WHAT THIS TASK INVOLVES: Please copy each line of the data that includes the string "grown".

TASK MATERIAL:
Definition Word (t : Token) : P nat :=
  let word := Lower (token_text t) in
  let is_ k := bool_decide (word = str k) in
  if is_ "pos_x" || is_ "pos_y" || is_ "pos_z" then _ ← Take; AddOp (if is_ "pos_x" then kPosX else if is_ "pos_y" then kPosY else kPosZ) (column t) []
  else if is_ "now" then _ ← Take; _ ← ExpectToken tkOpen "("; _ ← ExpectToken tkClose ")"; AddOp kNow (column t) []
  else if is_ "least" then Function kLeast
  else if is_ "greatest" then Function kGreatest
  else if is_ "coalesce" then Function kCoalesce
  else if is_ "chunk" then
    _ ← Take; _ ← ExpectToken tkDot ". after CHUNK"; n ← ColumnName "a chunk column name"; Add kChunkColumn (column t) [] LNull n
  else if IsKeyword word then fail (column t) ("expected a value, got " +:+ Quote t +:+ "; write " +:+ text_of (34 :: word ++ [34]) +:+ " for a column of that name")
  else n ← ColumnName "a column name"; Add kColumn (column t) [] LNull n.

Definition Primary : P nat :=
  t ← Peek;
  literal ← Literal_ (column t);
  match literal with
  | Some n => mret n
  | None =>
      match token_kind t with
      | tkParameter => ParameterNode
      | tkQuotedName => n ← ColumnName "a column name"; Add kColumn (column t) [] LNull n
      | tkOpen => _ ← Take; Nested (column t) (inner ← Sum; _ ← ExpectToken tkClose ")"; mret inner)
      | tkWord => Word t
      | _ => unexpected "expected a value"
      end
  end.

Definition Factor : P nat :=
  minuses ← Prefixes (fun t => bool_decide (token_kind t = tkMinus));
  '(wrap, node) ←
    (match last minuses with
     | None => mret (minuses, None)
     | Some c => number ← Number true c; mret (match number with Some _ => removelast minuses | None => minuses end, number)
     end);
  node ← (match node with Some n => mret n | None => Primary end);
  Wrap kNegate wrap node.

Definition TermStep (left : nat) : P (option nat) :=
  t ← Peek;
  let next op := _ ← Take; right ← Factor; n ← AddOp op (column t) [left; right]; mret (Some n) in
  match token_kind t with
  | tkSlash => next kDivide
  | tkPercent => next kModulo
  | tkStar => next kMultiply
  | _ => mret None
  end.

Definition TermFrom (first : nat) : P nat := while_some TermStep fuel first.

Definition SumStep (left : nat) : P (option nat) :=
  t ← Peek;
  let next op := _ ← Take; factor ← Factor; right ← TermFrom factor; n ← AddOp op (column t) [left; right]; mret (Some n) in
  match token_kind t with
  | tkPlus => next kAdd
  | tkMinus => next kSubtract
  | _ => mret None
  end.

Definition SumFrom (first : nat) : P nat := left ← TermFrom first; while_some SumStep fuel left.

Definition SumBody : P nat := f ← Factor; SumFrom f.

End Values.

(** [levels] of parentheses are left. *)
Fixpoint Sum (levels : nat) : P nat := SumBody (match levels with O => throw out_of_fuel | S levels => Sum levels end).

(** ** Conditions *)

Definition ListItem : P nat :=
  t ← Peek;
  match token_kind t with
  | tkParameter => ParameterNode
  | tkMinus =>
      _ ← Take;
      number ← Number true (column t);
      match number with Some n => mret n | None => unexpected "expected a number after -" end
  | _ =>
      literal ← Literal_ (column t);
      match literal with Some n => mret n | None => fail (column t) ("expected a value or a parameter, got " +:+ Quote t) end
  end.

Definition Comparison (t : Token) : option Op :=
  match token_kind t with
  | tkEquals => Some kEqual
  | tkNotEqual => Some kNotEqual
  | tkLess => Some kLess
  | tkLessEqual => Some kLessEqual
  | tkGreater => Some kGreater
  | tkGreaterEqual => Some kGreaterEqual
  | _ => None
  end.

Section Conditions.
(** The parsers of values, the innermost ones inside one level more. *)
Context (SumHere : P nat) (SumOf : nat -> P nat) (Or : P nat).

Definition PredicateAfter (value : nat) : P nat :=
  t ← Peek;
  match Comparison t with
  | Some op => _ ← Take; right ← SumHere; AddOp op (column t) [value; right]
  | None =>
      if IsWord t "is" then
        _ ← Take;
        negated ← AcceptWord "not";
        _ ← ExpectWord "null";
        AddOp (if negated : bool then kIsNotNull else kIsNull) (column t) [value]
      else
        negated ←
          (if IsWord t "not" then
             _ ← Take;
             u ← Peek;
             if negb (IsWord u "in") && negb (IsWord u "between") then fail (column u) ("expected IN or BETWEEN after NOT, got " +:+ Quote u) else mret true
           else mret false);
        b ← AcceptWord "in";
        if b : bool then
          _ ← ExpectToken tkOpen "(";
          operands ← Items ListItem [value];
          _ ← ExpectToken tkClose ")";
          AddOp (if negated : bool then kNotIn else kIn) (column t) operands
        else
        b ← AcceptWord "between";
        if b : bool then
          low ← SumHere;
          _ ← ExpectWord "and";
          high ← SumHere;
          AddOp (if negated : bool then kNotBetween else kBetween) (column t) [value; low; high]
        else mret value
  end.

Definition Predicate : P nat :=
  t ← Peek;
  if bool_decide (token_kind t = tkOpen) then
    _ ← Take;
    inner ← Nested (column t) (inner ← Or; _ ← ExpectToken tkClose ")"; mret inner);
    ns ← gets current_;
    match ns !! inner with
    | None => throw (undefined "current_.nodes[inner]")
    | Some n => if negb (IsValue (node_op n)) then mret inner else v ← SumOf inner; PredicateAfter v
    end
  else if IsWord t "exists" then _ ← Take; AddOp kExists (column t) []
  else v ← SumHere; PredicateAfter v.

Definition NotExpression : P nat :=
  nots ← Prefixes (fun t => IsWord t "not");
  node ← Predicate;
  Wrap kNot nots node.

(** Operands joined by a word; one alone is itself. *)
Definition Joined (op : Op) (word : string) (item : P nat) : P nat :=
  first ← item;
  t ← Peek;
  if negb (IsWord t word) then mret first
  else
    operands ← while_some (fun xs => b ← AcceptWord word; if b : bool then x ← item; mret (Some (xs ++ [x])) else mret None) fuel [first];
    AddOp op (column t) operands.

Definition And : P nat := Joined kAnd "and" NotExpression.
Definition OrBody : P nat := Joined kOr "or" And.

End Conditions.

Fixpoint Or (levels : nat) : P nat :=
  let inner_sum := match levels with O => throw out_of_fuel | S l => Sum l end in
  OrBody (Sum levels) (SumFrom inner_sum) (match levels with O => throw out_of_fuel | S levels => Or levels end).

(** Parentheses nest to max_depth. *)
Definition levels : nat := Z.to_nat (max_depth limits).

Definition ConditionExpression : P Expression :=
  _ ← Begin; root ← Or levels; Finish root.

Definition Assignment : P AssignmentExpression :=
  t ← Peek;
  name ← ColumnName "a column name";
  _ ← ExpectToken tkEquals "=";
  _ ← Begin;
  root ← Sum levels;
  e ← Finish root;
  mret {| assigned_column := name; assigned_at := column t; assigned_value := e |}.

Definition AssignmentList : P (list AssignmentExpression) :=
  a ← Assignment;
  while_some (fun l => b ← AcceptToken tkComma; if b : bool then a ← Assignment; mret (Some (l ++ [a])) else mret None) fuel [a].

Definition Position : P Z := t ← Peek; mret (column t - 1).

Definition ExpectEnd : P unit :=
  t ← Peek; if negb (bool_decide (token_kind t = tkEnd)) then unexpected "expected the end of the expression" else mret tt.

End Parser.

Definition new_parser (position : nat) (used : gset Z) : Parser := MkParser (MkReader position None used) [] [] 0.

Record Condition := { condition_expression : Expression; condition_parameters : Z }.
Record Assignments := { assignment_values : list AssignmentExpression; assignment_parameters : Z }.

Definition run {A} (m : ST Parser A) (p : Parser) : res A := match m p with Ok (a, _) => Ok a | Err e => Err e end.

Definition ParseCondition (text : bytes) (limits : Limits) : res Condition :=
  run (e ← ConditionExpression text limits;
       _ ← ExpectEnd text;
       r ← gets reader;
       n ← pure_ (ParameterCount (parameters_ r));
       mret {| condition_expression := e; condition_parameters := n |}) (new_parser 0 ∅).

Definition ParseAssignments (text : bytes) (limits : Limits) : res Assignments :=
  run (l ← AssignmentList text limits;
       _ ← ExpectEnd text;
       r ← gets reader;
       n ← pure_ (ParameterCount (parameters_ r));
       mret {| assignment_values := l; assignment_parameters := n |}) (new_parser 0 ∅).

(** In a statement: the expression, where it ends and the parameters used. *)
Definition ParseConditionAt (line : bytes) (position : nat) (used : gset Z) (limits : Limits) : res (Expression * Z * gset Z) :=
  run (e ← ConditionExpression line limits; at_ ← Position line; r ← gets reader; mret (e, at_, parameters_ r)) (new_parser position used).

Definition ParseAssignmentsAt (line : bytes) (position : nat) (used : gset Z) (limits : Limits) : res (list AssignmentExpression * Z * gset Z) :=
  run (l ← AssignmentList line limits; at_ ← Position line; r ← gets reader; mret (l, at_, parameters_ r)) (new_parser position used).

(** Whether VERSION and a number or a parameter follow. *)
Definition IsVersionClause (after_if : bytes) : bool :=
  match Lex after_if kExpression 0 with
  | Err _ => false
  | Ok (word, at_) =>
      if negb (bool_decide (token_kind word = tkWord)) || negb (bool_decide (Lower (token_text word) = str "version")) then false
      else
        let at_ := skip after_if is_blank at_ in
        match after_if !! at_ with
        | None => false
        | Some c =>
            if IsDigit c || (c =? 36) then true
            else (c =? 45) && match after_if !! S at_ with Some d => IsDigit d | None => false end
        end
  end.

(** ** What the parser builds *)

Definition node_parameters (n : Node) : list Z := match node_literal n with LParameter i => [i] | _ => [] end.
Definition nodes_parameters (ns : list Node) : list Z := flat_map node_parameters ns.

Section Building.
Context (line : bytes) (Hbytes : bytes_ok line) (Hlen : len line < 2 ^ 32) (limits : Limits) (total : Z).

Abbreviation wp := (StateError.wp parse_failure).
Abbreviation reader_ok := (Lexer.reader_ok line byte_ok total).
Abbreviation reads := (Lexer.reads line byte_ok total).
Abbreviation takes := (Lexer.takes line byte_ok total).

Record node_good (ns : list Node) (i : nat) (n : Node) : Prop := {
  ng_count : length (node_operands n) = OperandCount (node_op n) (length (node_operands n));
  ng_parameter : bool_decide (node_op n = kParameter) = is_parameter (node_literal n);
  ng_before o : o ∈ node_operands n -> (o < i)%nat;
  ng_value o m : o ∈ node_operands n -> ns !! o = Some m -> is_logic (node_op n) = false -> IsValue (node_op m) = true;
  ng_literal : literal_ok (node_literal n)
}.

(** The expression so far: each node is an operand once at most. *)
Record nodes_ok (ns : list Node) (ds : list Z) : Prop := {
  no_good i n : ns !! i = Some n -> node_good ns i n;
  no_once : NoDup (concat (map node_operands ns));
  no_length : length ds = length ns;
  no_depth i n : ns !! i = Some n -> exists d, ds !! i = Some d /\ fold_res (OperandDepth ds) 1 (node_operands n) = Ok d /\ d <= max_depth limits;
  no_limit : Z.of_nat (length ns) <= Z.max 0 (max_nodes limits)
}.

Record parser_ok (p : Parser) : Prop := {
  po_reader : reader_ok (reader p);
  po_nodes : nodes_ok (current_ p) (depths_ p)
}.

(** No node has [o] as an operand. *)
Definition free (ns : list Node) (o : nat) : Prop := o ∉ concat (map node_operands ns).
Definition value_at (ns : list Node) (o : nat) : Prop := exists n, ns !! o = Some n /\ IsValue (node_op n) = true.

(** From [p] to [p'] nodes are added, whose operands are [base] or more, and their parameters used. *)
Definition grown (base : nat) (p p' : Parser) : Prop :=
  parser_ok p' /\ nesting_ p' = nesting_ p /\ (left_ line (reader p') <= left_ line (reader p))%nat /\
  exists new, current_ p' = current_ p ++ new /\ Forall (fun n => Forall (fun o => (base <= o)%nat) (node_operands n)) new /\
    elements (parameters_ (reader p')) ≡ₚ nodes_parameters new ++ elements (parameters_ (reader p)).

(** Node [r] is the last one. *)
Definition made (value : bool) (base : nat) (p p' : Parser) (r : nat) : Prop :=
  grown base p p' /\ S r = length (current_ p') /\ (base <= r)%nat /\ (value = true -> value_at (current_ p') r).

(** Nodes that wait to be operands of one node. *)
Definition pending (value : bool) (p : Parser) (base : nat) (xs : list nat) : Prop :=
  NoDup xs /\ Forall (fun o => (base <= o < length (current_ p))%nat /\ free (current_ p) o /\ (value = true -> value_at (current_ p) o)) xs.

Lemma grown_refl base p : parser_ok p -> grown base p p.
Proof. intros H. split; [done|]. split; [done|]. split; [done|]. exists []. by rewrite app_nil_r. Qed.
==
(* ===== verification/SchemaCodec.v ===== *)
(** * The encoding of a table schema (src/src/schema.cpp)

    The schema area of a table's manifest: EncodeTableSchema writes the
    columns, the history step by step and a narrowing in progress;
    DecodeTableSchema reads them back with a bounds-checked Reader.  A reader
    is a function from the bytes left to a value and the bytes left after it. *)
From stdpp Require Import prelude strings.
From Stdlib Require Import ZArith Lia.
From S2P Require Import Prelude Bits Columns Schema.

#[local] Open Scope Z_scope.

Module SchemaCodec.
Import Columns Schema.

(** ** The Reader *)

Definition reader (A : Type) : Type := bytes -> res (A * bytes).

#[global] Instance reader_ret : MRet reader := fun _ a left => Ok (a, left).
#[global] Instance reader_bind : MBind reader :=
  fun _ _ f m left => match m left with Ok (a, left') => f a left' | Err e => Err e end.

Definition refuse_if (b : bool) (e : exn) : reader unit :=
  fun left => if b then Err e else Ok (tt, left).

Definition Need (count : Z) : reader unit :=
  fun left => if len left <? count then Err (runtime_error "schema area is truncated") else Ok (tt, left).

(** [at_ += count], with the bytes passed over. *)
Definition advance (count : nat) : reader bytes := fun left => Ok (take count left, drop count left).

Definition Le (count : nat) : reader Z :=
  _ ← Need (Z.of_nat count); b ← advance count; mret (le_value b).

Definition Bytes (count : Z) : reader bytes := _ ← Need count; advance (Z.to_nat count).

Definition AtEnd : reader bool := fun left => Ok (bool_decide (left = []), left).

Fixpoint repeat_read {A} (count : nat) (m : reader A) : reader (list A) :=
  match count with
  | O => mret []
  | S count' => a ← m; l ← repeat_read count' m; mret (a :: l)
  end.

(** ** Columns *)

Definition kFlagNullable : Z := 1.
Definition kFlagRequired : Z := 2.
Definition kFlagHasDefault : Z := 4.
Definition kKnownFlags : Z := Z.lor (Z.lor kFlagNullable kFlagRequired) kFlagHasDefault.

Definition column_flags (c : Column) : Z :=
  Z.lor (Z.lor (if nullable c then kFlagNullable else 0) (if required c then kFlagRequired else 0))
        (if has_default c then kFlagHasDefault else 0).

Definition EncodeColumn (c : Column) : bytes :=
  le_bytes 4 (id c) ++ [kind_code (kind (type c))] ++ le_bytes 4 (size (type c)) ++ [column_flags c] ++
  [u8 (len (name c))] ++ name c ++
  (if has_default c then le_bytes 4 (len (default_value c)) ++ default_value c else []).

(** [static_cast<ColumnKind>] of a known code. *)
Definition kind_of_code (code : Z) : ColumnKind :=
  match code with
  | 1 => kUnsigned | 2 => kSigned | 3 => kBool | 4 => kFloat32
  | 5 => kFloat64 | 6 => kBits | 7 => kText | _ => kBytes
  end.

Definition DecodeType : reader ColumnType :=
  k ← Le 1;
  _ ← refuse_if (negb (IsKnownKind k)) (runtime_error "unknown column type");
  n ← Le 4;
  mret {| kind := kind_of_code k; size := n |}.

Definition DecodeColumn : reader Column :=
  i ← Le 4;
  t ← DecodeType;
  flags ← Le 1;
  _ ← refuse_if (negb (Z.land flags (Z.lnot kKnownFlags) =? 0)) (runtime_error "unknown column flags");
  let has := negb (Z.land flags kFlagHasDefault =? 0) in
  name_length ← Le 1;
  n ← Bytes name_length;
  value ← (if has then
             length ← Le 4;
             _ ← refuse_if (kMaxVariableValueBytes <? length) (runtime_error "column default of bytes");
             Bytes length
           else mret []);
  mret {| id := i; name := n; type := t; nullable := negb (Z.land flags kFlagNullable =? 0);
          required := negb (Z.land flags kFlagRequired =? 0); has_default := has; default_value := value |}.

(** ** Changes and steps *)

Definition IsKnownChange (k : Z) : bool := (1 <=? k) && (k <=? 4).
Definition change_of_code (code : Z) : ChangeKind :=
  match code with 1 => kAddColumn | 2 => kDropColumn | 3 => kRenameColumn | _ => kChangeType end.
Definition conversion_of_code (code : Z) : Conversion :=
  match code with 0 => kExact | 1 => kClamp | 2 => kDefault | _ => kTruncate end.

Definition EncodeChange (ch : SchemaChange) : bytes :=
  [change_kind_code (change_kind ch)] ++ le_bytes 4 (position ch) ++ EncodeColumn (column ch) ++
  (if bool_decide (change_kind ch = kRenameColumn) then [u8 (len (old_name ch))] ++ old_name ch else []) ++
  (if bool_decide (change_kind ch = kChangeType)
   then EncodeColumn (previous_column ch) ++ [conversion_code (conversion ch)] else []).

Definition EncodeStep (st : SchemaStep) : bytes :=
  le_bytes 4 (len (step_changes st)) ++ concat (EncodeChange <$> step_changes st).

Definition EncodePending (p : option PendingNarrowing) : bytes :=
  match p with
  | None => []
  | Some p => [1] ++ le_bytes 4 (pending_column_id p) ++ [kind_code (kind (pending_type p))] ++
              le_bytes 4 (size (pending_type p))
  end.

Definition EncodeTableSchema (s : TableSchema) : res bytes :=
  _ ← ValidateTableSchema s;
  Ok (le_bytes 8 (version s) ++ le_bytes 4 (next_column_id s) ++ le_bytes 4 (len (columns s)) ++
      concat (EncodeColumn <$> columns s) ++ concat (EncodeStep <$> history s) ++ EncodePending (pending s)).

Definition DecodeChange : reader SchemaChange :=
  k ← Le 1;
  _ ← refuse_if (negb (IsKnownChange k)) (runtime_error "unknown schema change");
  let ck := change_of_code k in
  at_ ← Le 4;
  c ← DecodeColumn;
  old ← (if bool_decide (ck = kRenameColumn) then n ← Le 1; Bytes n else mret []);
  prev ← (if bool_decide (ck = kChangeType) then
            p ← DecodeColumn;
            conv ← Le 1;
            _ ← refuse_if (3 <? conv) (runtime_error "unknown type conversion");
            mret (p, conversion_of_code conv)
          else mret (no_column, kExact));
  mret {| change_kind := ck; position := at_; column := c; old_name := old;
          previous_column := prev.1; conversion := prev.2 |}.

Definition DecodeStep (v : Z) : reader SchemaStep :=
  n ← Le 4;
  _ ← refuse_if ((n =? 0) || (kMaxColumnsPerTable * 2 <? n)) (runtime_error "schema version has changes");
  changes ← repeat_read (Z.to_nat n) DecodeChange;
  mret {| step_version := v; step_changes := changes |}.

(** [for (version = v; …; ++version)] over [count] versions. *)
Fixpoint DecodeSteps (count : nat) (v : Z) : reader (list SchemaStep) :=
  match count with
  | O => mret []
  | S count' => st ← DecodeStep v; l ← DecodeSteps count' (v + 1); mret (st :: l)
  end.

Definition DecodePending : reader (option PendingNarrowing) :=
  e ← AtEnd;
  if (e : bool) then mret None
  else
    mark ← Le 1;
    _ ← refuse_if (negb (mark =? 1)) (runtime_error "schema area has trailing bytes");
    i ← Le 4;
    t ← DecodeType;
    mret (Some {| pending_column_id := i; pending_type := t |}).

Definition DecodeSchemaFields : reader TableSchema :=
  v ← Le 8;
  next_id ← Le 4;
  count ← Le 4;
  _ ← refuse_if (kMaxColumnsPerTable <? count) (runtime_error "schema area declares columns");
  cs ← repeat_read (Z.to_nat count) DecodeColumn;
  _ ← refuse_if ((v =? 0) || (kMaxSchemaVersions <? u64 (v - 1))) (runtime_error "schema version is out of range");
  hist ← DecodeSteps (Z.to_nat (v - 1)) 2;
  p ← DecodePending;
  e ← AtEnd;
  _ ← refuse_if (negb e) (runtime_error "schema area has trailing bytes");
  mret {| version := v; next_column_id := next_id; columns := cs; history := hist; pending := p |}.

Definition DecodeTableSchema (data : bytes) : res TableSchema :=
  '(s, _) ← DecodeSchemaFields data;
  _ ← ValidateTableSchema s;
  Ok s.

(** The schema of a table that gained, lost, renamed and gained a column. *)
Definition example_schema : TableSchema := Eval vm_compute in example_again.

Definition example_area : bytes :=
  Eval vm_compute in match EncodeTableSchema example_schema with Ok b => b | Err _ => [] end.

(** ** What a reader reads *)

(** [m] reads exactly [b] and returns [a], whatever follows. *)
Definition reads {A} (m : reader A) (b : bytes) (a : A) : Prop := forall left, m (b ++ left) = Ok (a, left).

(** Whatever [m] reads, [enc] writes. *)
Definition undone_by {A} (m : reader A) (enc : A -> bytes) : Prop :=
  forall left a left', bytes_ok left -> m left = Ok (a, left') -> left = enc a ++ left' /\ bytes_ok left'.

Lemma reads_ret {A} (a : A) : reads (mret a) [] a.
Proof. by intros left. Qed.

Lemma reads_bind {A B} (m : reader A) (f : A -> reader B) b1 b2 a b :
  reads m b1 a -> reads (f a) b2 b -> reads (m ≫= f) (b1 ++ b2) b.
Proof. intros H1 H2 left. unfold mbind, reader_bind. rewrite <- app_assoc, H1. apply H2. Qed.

ANSWER BELOW:
Definition grown (base : nat) (p p' : Parser) : Prop :=
  grown base p p' /\ S r = length (current_ p') /\ (base <= r)%nat /\ (value = true -> value_at (current_ p') r).
Lemma grown_refl base p : parser_ok p -> grown base p p.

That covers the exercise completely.